Outgoing secretary general of the SPC leaves after eight years
Outgoing secretary general of the SPC leaves after eight years at the helm.
Transcript
The outgoing secretary general of the Secretariat of the Pacific Community, Dr Jimmie Rodgers, says after eight years at the helm, he is leaving an organisation that has doubled to twice the size during his tenure and won greater respect around the region.
Dr Rodgers finishes up in January and will be replaced by Dr Colin Tukuitonga.
Dr Rodgers, who is a Solomon Islander, says when he started as head of the organisation it was facing pressure that it be absorbed into the Pacific Islands Forum.
But instead the SPC itself took over the other regional agencies - namely the Pacific Geoscience Commission and the Pacific Board for Educational Assessment.
Dr Rodgers told Don Wiseman that as a result the SPC has become much stronger.
JIMMIE RODGERS: We have been positive all along. Our focus at the SPC has been to try and achieve a win-win solution - win for those organisations that will be merged together with us and their staff and win for SPC, but finally a win for the members because we should be providing much better, more co-ordinated services at a much more reliable and faster rate. And I think we have achieved all those. I think SPC as an organisation has become much, much stronger. It's attracting a lot more attention. The resource base has expanded, we have more partners that would like to work with us for the Pacific, and there's huge commitment by all our members, the founding members - Australia, New Zealand, France and the United States - but also the island members.

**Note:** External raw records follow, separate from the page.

(* ===== verification/Cli.v ===== *)
(** * The command line: [cmd/server/commands/]

    What each command does with its arguments and flags before it hands over to the commands
    service ([Commands.v], [Lifecycle.v]): the addresses and credentials it reads, the checks
    it makes, the questions it asks. A command here takes its flags as arguments; CommandLine
    says where they come from. What is typed at the
    terminal is an argument. [cmd.Printf] and [cmd.PrintErrf] both write to [stderr]. *)
From S2P Require Import Prelude GoStrings GoNet Mtls NodeTypes Gorm.
From S2P Require Import NodesRepo NodesQueries PublicServices NodeConfigs JoinStore NetworkApps.
From S2P Require Import NodesDemo Aes CommandTypes JoinClient Addresses Docker.
From S2P Require Import Ssh World DockerSocket LocalJoin LocalService LocalNodes.
From S2P Require Import ApiCommands Commands Reconcile Machines Lifecycle.

(** What [fmt.Scanln] and [term.ReadPassword] give: no command calls either twice. *)
Record Typed : Type := MkTyped {
  Scanln : error + string;
  ReadPassword : error + string;
}.

(** The flags [--ssh-key-path] and [--ssh-key-pass-empty]. *)
Record SshFlags : Type := MkSshFlags {
  ssh_key_path : string;
  ssh_key_pass_empty : bool;
}.

Section command_line.
  Context `{GN : Gorm string Node} `{GS : Gorm ServiceKey PublicService}
    `{GR : Gorm string JoinRequest} `{GT : Gorm string JoinToken} `{R : Raymond} `{X : X509}
    `{SL : SshLib} `{JQ : Json JoinRequest} `{JD : Json JoinRequestDTO} `{JP : Json JoinResponseDTO}
    `{AJ : ApiJson}.
  Context (paths : ConfigPaths) (sh : nat → string → option string) (http : Transport).
  Context (typed : Typed).

(** [readPasswordSecurely(prompt, stdOut, errOut, promptToErr)] *)
Definition readPasswordSecurely (prompt : string) (promptToErr : bool) : M World string :=
  let say := if promptToErr then print_err else print_out in
  _ ← say prompt;
  _ ← say newline;
  match ReadPassword typed with
  | inl err => throw err
  | inr bytePassword => mret bytePassword
  end.
(** C2: when the HAROS topic and the CHRIS topic of the same name disagree
    on the type, the merge step returns (nothing is raised), the CHRIS
    topic keeps its type, the conflict is logged, and if the HAROS topic
    brings no publisher or subscriber the CHRIS topic does not know, the
    entity, its version included, is left exactly as it was. *)
Theorem topic_type_conflict_keeps_deployment_type (actions : action_bank)
    (bs : @banks TopicBody) (lg : logger) (h : HarosTopic)
    (bank_type : BankType) (chris : model TopicBody) :
  haros_name_is_complete (ht_id h) = true →
  locate bs (ht_id h) = Some (bank_type, chris) →
  Some (ht_type h) ≠ construct_type (body chris) →
  ∃ m lg',
    remodel_step actions (bs, lg) h
    = Returns (store bs bank_type (ht_id h) m, lg')
    ∧ construct_type (body m) = construct_type (body chris)
    ∧ topic_type_conflict (ht_type h) (construct_type (body chris)) ∈ lg'
    ∧ (no_new_names (ht_publishers h) (publisher_node_names (body chris)) →
       no_new_names (ht_subscribers h) (subscriber_node_names (body chris)) →
       m = chris ∧ version m = version chris).
Proof.
  intros Hcomplete Hlocate Hconflict. unfold remodel_step.
  cbn [adjust_haros_name haros_id TopicRemodeler TYPE].
  rewrite check_complete, Hlocate by done.
  unfold merge_haros_model_with_chris_model.
  cbn [helper_merge_haros_model_with_chris_model TopicRemodeler TYPE].
  match goal with
  | |- context [topic_helper_merge actions bank_type h (body chris) ?l] =>
      destruct (topic_helper_merge_spec actions bank_type h (body chris) l)
        as (lg' & -> & Hlg & Hconf)
  end.
  specialize (Hconf Hconflict).
  unfold update_chris_model_version. case_bool_decide as Hchanged.
  - cbn [source with_body name version body].
    destruct (source chris); (eexists _, _; split; [reflexivity|]);
      (split; [done|]); (split; [try done; apply elem_of_app; by left|]);
      intros Hp Hs; destruct Hchanged; by apply with_links_id.
  - rewrite Hchanged.
    exists chris, lg'. split; [by destruct chris|]. done.
Qed.

End topic_conflict.

(** C2, the scenario of the specification: HAROS declares [/chatter] with
    type [A/B], the deployment has it with type [A/C] and already knows
    its publisher. *)
Lemma topic_type_conflict_keeps_deployment_type_witness :
  let bs : @Merger.banks Merger.TopicBody :=
    [(Merger.TOPIC, {[ "/chatter" := Merger.snapshot_chatter ]})] in
  let h := Merger.haros_chatter_other_type in
  (Merger.haros_name_is_complete (Merger.ht_id h) = true
   ∧ Merger.locate bs (Merger.ht_id h)
     = Some (Merger.TOPIC, Merger.snapshot_chatter)
   ∧ Some (Merger.ht_type h)
     ≠ Merger.construct_type (Merger.body Merger.snapshot_chatter))
  ∧ ∃ m lg',
      Merger.remodel_step ∅ (bs, []) h
      = Returns (Merger.store bs Merger.TOPIC (Merger.ht_id h) m, lg')
      ∧ Merger.construct_type (Merger.body m) = Some "A/C"
      ∧ Merger.topic_type_conflict "A/B" (Some "A/C") ∈ lg'
      ∧ (Merger.no_new_names (Merger.ht_publishers h)
           (Merger.publisher_node_names (Merger.body Merger.snapshot_chatter)) →
         Merger.no_new_names (Merger.ht_subscribers h)
           (Merger.subscriber_node_names (Merger.body Merger.snapshot_chatter)) →
         m = Merger.snapshot_chatter
         ∧ Merger.version m = Merger.version Merger.snapshot_chatter).
Proof.
  intros bs h.
  assert (Some (Merger.ht_type h)
          ≠ Merger.construct_type (Merger.body Merger.snapshot_chatter))
    as Hne by discriminate.
  split; [split_and!; [reflexivity | reflexivity | exact Hne]|].
  exact (topic_type_conflict_keeps_deployment_type ∅ bs [] h Merger.TOPIC
           Merger.snapshot_chatter eq_refl eq_refl Hne).
Defined.
(** The final loop rewrites the last line that is a standalone reference,
    wherever it stands, and no other line. *)
Lemma final_loop_first_match (var final : str) (lines : list str) (k : nat) :
  k ≤ length lines →
  (fix_final_reference var final (py_range_down k) lines = Some lines
   ∧ ∀ i l, i < k → lines !! i = Some l → is_final_reference var l = false)
  ∨ (∃ i l, i < k ∧ lines !! i = Some l ∧ is_final_reference var l = true
            ∧ (∀ j l', i < j < k → lines !! j = Some l' →
                 is_final_reference var l' = false)
            ∧ fix_final_reference var final (py_range_down k) lines
              = Some (<[i := sub_word var final l]> lines)).
Proof.
  induction k as [|k IH]; intros Hk.
  - left. split; [done|]. intros i l Hi. lia.
  - rewrite py_range_down_S. cbn [fix_final_reference].
    destruct (lookup_lt_is_Some_2 lines k) as [l Hl]; [lia|].
    rewrite Hl. cbn [mbind option_bind].
    destruct (is_final_reference var l) eqn:E.
    + right. exists k, l. repeat split; try done; [lia|]. intros j l' Hj. lia.
    + destruct IH as [[Hsame Hnone]|(i & li & Hi & Hli & Hfin & Hafter & Hres)]; [lia| |].
      * left. split; [done|]. intros i li Hi Hli.
        destruct (decide (i = k)) as [->|]; [congruence|]. apply (Hnone i); [lia|done].
      * right. exists i, li. repeat split; try done; [lia|].
        intros j l' Hj Hl'. destruct (decide (j = k)) as [->|]; [congruence|].
        apply (Hafter j); [lia|done].
Qed.

Lemma py_getitem_min {A} (l : list A) (m : nat) :
  l ≠ [] → 1 ≤ m →
  ∃ x, py_getitem l (Z.min (Z.of_nat m - 1) (Z.of_nat (length l) - 1)) = Some x
       ∧ x ∈ l.
Proof.
  intros Hl Hm. unfold py_getitem.
  assert (0 < length l) by (destruct l; [done|simpl; lia]).
  destruct (Z.ltb_spec (Z.min (Z.of_nat m - 1) (Z.of_nat (length l) - 1)) 0); [lia|].
  destruct (lookup_lt_is_Some_2 l
    (Z.to_nat (Z.min (Z.of_nat m - 1) (Z.of_nat (length l) - 1)))) as [x Hx]; [lia|].
  exists x. split; [done|]. by eapply list_elem_of_lookup_2.
Qed.

(** ** What one line can become *)

Lemma identifier_no_newline (n : str) : identifier n = true → no_newline n.
Proof.
  intros H%identifier_forallb Hin. rewrite forallb_forall in H.
  apply list_elem_of_In in Hin. by specialize (H _ Hin).
Qed.

Lemma sub_word_no_newline (old new l : str) :
  identifier old = true → identifier new = true →
  no_newline l → no_newline (sub_word old new l).
Proof.
  intros Ho Hn Hl Hin. rewrite sub_word_tokens in Hin by done.
  apply list_elem_of_In, in_concat in Hin as (t & Ht & Hin).
  apply list_elem_of_In, list_elem_of_fmap in Ht as (t0 & -> & Ht0).
  apply list_elem_of_In in Hin. unfold rename_token in Hin. case_bool_decide.
  - by apply (identifier_no_newline new).
  - apply Hl. rewrite <- (concat_tokens l).
    apply list_elem_of_In, in_concat. exists t0. by rewrite <- !list_elem_of_In.
Qed.
(** * The installer build pipeline of [tools/launcher/build_gui.py]

    A shallow embedding of the parts of [BuilderGUI] that sequence the
    build: [log] and [process_log_queue] (the log queue), [run_command]
    and [stop_build] (running and cancelling one external command) and
    [run_build] from its step 2 on (the stages, the fallback chain of the
    native rebuild, the signing environment, the search for the packaged
    app directory and the repair copy of [node_modules]); and of the parts
    that prepare a build: the rewriting of [electron-builder.yml]
    ([update_builder_yml_for_installer_sidebar],
    [auto_update_electron_builder_yml], [auto_configure_simplysign]), the
    application name in [package.json] ([apply_config_to_package_json],
    [load_app_name]), and what the owner thread does when a build ends
    ([build_finished], [cleanup_processes]).

    Python [str] values are lists of code points.  The worker thread's
    view of the outside world (file system, clock, the behaviour of the
    processes it spawns, the moment the owner presses stop) is an explicit
    [World] value threaded through a small state monad. *)

From Stdlib Require Import String Ascii NArith ZArith List Bool Lia.
From Stdlib Require Import DecimalString.
From stdpp Require Import gmap list sorting.
From Equations Require Import Equations.
Import ListNotations.

(** ** Python strings *)

(** A [str] is a sequence of Unicode code points. *)
Definition pystr := list N.

(** The source file is UTF-8; a literal is decoded to its code points. *)
Fixpoint utf8_go (bs : list N) (need : nat) (acc : N) : pystr :=
  match bs with
  | [] => []
  | b :: bs' =>
      match need with
      | S n =>
          let acc' := (acc * 64 + b mod 64)%N in
          match n with
          | O => acc' :: utf8_go bs' 0 0%N
          | S _ => utf8_go bs' n acc'
          end
      | O =>
          if (b <? 128)%N then b :: utf8_go bs' 0 0%N
          else if (b <? 224)%N then utf8_go bs' 1 (b mod 32)%N
          else if (b <? 240)%N then utf8_go bs' 2 (b mod 16)%N
          else utf8_go bs' 3 (b mod 8)%N
      end
  end.

Definition u (s : string) : pystr :=
  utf8_go (map N_of_ascii (list_ascii_of_string s)) 0 0%N.

(** [str.lower()].  Upper-case ASCII letters are mapped to lower case and
    every other code point is kept.  Python also lowers non-ASCII capitals,
    but the only code points outside A-Z whose lower-case form contains an
    ASCII letter are U+0130 (giving [i] followed by U+0307) and U+212A
    (giving [k]); neither can take part in an occurrence of "error" or
    "warn", the only words searched in a lowered line. *)
Definition lower_cp (c : N) : N :=
  if ((65 <=? c) && (c <=? 90))%N then (c + 32)%N else c.

Definition lower (s : pystr) : pystr := map lower_cp s.

(** [str.isspace()] on one code point. *)
Definition isspace (c : N) : bool :=
  (((9 <=? c) && (c <=? 13)) || ((28 <=? c) && (c <=? 32))
   || (c =? 133) || (c =? 160) || (c =? 5760)
   || ((8192 <=? c) && (c <=? 8202))
   || (c =? 8232) || (c =? 8233) || (c =? 8239) || (c =? 8287)
   || (c =? 12288))%N.

(** [s.rstrip()]: drop the trailing white space. *)
Fixpoint rstrip (s : pystr) : pystr :=
  match s with
  | [] => []
  | c :: s' =>
      match rstrip s' with
      | [] => if isspace c then [] else [c]
      | r => c :: r
      end
  end.

(** [s.lstrip()] and [s.strip()]. *)
Fixpoint lstrip (s : pystr) : pystr :=
  match s with
  | [] => []
  | c :: s' => if isspace c then lstrip s' else s
  end.

Definition strip (s : pystr) : pystr := lstrip (rstrip s).

(** [s.lstrip(chars)] for a one-character set, as in [lstrip('v')]. *)
Fixpoint lstrip_char (ch : N) (s : pystr) : pystr :=
  match s with
  | [] => []
  | c :: s' => if (c =? ch)%N then lstrip_char ch s' else s
  end.

(** [needle in s] on strings: [needle] occurs as a contiguous block. *)
Fixpoint starts_with (needle s : pystr) : bool :=
  match needle, s with
  | [], _ => true
  | _ :: _, [] => false
  | a :: needle', b :: s' => (a =? b)%N && starts_with needle' s'
  end.

Fixpoint contains (needle s : pystr) : bool :=
  starts_with needle s
  || match s with
     | [] => false
     | _ :: s' => contains needle s'
     end.

(** [str(n)] for an integer. *)
Definition str_Z (z : Z) : pystr :=
  u (NilEmpty.string_of_int (Z.to_int z)).

(** [sep.join(parts)]. *)
Fixpoint join (sep : pystr) (parts : list pystr) : pystr :=
  match parts with
  | [] => []
  | [p] => p
  | p :: ps => p ++ sep ++ join sep ps
  end.

(** ** Log tags and the classification of an output line *)

Inductive Tag := info | warning | error | success | step.

Definition LogEntry : Type := pystr * Tag.

(** The failure glyph printed by the packaging tool (U+2A2F). *)
Definition failure_glyph : pystr := u "⨯".

(** Lines 1827-1832 of [run_command]: the tag of a stripped, non-empty
    line. *)
Definition classify (line : pystr) : Tag :=
  if contains (u "error") (lower line) || contains failure_glyph line
  then error
  else if contains (u "warning") (lower line) || contains (u "warn") (lower line)
  then warning
  else info.

(** Lines 1824-1832: what one line read from the pipe contributes to the
    log.  The line is stripped on the right and dropped when nothing is
    left. *)
Definition line_entry (raw : pystr) : option LogEntry :=
  let line := rstrip raw in
  match line with
  | [] => None
  | _ :: _ => Some (u "   " ++ line, classify line)
  end.


(** ** The file system

    Paths are lists of components below the project directory.  A directory
    lists its entries in the order in which a traversal visits them; that
    order comes from [os.scandir] and is not sorted.  Names are compared
    exactly. *)

Definition Path := list pystr.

DON WISEMAN: Where to now for you?
JR: It's a good question. I guess i will be heading back to the Solomons. That's the first point of call. And the question I guess when I get back there - assess the lay of the land and look at areas where I might easily provide assistance to Solomon Islands.
DW: Would you imagine going back to your medical work?
JR: Yeah. Well, that's not out of the question, but I'm not sure I'm that safe anymore.
DW: You haven't done it for such a long time. (Chuckles)
JR: That's right. I basically left the country as an anaesthetist - I had my training in New Zealand as an anaesthetist. But I also managed the health service in the Solomons before I joined the SPC. So I'd be able to assist more probably at the advisory, administrative, management area level in the Solomons. If there was a need for that i'd be happy to work there. But there are other broader development areas. I think one of the things with SPC, having been at the senior level, is the more generic area of building relations, partnerships, looking at more strategic positioning and setting the direction of the organisation going forward. And I could see that being very useful in reviewing where, for instance, the ministry of health is going and how we might actually be able to contribute to setting a strategic direction for the ministry of health and say how do we want health in the Solomons to look in, say, 20, 30 years? Or how do we want Solomon Islands as a country to look in 20, 30 years? And then use that as a basis for trying to position ideas, incentives and plans that might actually be helpful in achieving those answers to those questions.